AT - En fait vous avez parlé trop peu et il en est sorti un Bruckner absolument extraordinaire.

Rétrospectivement, Pierre Boulez, le grand chef-d'orchestre, qu'est ce qu'il pense de Pierre Boulez, dans le passé, en tant que compositeur?

PB - la carriére de chef-d'orchestre à mangé mon temps. Aussi quand j'ai administré des instituitions, quand jétais directeur musical soit de la BBC, soit de New York, et aprés quand je me suis mis à créer l' Ensemble Intercontemporain. Ce sont des tâches qui demandent, au débout en tout cas, beaucoup de temps. Et l' IRCAM aussi m'a pris beaucoup de temps. Mais je suis content d' avoir fait ces choses-lá parce que sont des instituitions uniques dans le monde même, donc qui marchent trés bien et qui aident la musique contemporaine à vivre et à vivre convainquant les gens de la nécessite de la nécessite, et de la qualité des nouvelles productions.

AT - Et qu'est ce que vous pensez de la musique conemporaine aujourd'hui?

PB - Elle est trés vivace et trés variée. Je ne suis jamais pessimiste. Je pense toujours qu'il y a des gens qui sont trés doués, qui indiqueront les chemins musicaux de demain.

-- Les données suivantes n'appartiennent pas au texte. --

(* ===== verification/WriteQueue.v ===== *)
(** The condition variable of the queue of writers: [write_cv_] of [DB::write]
    in src/src/db.cpp.

    GroupCommit.v lets a writer go on when its condition holds.  Here the
    sleepers are part of the state: a writer that finds its condition false
    sleeps until a leader has called [notify_all] (or it wakes up by itself,
    which the standard allows).  Nobody sleeps through the end of its wait, and
    without new calls every write returns. *)

From stdpp Require Import gmultiset.
From S2P Require Import Prelude Coding Wal Entry Manifest Memtable BlockCache SSTableWriter SSTable MergeIterator Version Compaction Levels Db Recovery Background Worker Round Store GroupCommit.
Local Open Scope Z_scope.

(** * Definitions *)

Record Queue := mkQueue {
  qu_group : Group;
  qu_asleep : gset nat;
}.

Inductive queue_action : Type :=
| Run (a : gaction)
| WakeUp (i : nat).

(** [!(req.done || write_queue_.front() == &req)] for a writer in [wait]. *)
Definition must_wait (g : Group) (i : nat) : bool :=
  match g_writers g !! i with
  | Some (Queued false) => negb (bool_decide (head (write_queue_ g) = Some i))
  | _ => false
  end.

(** The next stretch of the writer ends with [notify_all]. *)
Definition finishing (g : Group) (i : nat) : bool :=
  match g_writers g !! i with Some (Flushed _) => true | _ => false end.

Section QueueOps.
Context `{Posix} `{PriorityQueue}.

(** [push_back] and the first test of the condition. *)
Definition queue_call (i : nat) (r : WriteRequest) (q : Queue) : Queue * result reply :=
  if ended (g_writers (qu_group q) !! i) then
    let g := enqueue i r (qu_group q) in
    (mkQueue g (if must_wait g i then {[i]} ∪ qu_asleep q else qu_asleep q), Ok Quiet)
  else (q, Ok Quiet).

(** A writer that is awake tests its condition, or goes on with its work. *)
Definition queue_step (i : nat) (coins : list (list bool)) (q : Queue) : Queue * result reply :=
  let g := qu_group q in
  if bool_decide (i ∈ qu_asleep q) then (q, Ok Quiet)
  else if must_wait g i then (mkQueue g ({[i]} ∪ qu_asleep q), Ok Quiet)
  else let r := run_gaction (Step i coins) g in
       (mkQueue r.1 (if finishing g i then ∅ else qu_asleep q), r.2).

Definition run_queue (a : queue_action) (q : Queue) : Queue * result reply :=
  match a with
  | Run (Enqueue i r) => queue_call i r q
  | Run (Step i coins) => queue_step i coins q
  | Run (Other a) =>
      let r := run_gaction (Other a) (qu_group q) in (mkQueue r.1 (qu_asleep q), r.2)
  | WakeUp i => (mkQueue (qu_group q) (qu_asleep q ∖ {[i]}), Ok Quiet)
  end.

Fixpoint run_queued (acts : list queue_action) (q : Queue) : Queue * result (list reply) :=
  match acts with
  | [] => (q, Ok [])
  | a :: acts' =>
      match run_queue a q with
      | (q', Ok o) => let r := run_queued acts' q' in (r.1, (os ← r.2; Ok (o :: os)))
      | (q', Throw msg) => (q', Throw msg)
      | (q', Undefined) => (q', Undefined)
      end
  end.

Definition queue_safe (a : queue_action) (q : Queue) : Prop :=
  match a with Run a => gaction_safe a (qu_group q) | WakeUp _ => True end.

Fixpoint queued_safe (acts : list queue_action) (q : Queue) : Prop :=
  match acts with
  | [] => True
  | a :: acts' => queue_safe a q ∧ queued_safe acts' (run_queue a q).1
  end.

End QueueOps.

Definition new_queue (db : DB) : Queue := mkQueue (new_group db) ∅.

(** A writer that is awake and has not returned: its next step does something. *)
Definition busy (q : Queue) (i : nat) : bool :=
  negb (bool_decide (i ∈ qu_asleep q)) &&
  match g_writers (qu_group q) !! i with
  | Some Left | Some Failed | None => false
  | _ => true
  end.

AT - Mais, par exemple, vos disciplies, les gens qui ont suivi votre linage esthétique. Vous croyez qu'ils auront une place, aprés vous?

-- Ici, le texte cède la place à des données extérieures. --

Lemma shows_reset c m stmts stmt st :
  shows c m stmts stmt st →
  shows (sqlite3_reset stmt c).1 m stmts stmt (mkStmt (st_sql st) (st_binds st) Idle).
Proof.
  intros V. unfold shows in *. rewrite (reset_ok stmt st); [|rewrite V; apply lookup_insert_eq].
  unfold view_reset, set_stmt. rewrite V. cbn. by rewrite insert_insert_eq.
Qed.

Lemma shows_column c m stmts stmt sql b r rest i x :
  shows c m stmts stmt (mkStmt sql b (AtRow r rest)) → r !! Z.to_nat i = Some x →
  sqlite3_column stmt i c = x.
Proof.
  intros V Hr. eapply column_ok; [rewrite V; apply lookup_insert_eq|reflexivity|done].
Qed.

(** All statements are idle. *)
Lemma holds_idle e m : sqlite_holds e m → map_Forall (λ _ st, st_run st = Idle) (v_stmts (view (conn e))).
Proof.
  intros [T [b1 P] [b2 G] [b3 S] A] n st E. specialize (A n ltac:(by eexists)).
  rewrite !elem_of_cons, elem_of_nil in A. destruct A as [->|[->|[->|[]]]]; simplify_eq; done.
Qed.

Lemma holds_shows e m stmt st :
  sqlite_holds e m → v_stmts (view (conn e)) !! stmt = Some st →
  shows (conn e) m (v_stmts (view (conn e))) stmt st.
Proof.
  intros [T _ _ _ _] E. unfold shows. rewrite insert_id by done. rewrite <- T. by destruct (view (conn e)).
Qed.

(** A statement has been used and reset. *)
Lemma holds_again e m m' c stmt sql b b' :
  sqlite_holds e m → v_stmts (view (conn e)) !! stmt = Some (mkStmt sql b Idle) →
  shows c m' (v_stmts (view (conn e))) stmt (mkStmt sql b' Idle) → sqlite_holds (with_conn e c) m'.
Proof.
  intros [T P G S A] E V. unfold shows in V.
  assert (∀ n sql', (∃ b, v_stmts (view (conn e)) !! n = Some (mkStmt sql' b Idle)) →
    ∃ b, v_stmts (view c) !! n = Some (mkStmt sql' b Idle)) as Hkeep.
  { intros n sql' [b'' En]. rewrite V. cbn [v_stmts]. destruct (decide (n = stmt)) as [->|Hne].
    - rewrite lookup_insert_eq. rewrite E in En. injection En as <- _. by eexists.
    - rewrite lookup_insert_ne by done. by eexists. }
  split; cbn [conn with_conn stmt_put stmt_get stmt_scan]; [by rewrite V|auto..|].
  intros n. rewrite V. cbn [v_stmts]. rewrite lookup_insert_is_Some'. intros [->|Hn]; [|auto].
  apply A. by eexists.
Qed.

PB - Mais seulement moi...

AT - Il faut compreendre l' histoire... on connaît l' histoire... et aprés vous, qui êtes, biên-sûr, dans l' histoire, aussi en tant que compositeur, vous croyez que tous ces gens lá, qui continuent à écrire un peu comme vous, vous croyez qu'ils auront une place?

PB - Ceux que m'imitent ne sont sûrement pas trés intéressants. Ceux qui m'immitent littéralement...

AT - Ils font de petits variations... biên-sûr...

PB - Ceux qui ont une personalité et développent la musique dans un sens probablemnt différent de celui que j'ai fait... On ne peu pas faire beaucoup des prévisions, on ne peut pas juger des gens de vingt-cinq and comme s'ils avaient quatre-vingt ans...

AT - Je ne parle pas de ceux-lá...

PB - Il faut leur laiser le temps de se développer, tout simplemnt.

AT - Je ne parle pas de ceux-lá parce que les gens de vingt-cinq ans, probablement, je ne sais pas, mais...

PB - Ils composent différement! Les circunstances sont différents. À soixante ans de distance ils ne feront sûrement pas la même chose.

AT - Cette période de l'histoire de la musique, le sériaslisme et le post-sérialisme, c'est une période importante pour la musique?

PB - C'est une période par laquelle il fallait passer avant de trouver autre chose. c'était une période disciplinaire. Il faut sortir de la discipline, on ne peut pas constamment être cachá pour la discipline. Donc il faut trover une liberté d'expression, mais avec un vocabulaire qui soit non seulement logique, mais qui soit cohérent, surtout. C'est cette cohérence qui est difficile á trouver. Alors on la trouve par des moyens techniques au départ, et aprés on se libère de ces moyens techniques d'une façon assez rigide pour arriver à trouver des moyens d'expression généreux et beaucoup plus libres.

AT - Vos venez de toucher à un point essentiel, pas seulement de la musique, mais de tout l'art. C'est la cohérence...

PB - Oui, oui. ça s'applique à tous les arts et moyens d'expression. La littérature aussi bien...

AT - Vous avez parle´de discipline... Pourquoi est-ce que les grands chefs-d'orchestre n'aiment pas travailler avec les orchestres français? Il's ont toujours des problémes...

PB - Oui, mais ça dépend. J'ai travaillé avec des orchestres français, comme l' Orchestre de Paris, par exemple,...

AT - Oui, oui. Mais vous, vous êtes uen instituition...

PB - Oui. Biên sûr. Au début, quand vous êtes trés jeune, on regarde ce que vous faites et ils ne vous font pas automatiquement confiance. Tandis que si vous avez une certaine réputation, on regarde ce qui vous faites mais on ressent qu'il y a déjà toute une conaissance et donc les raports sont différents, biên sûr.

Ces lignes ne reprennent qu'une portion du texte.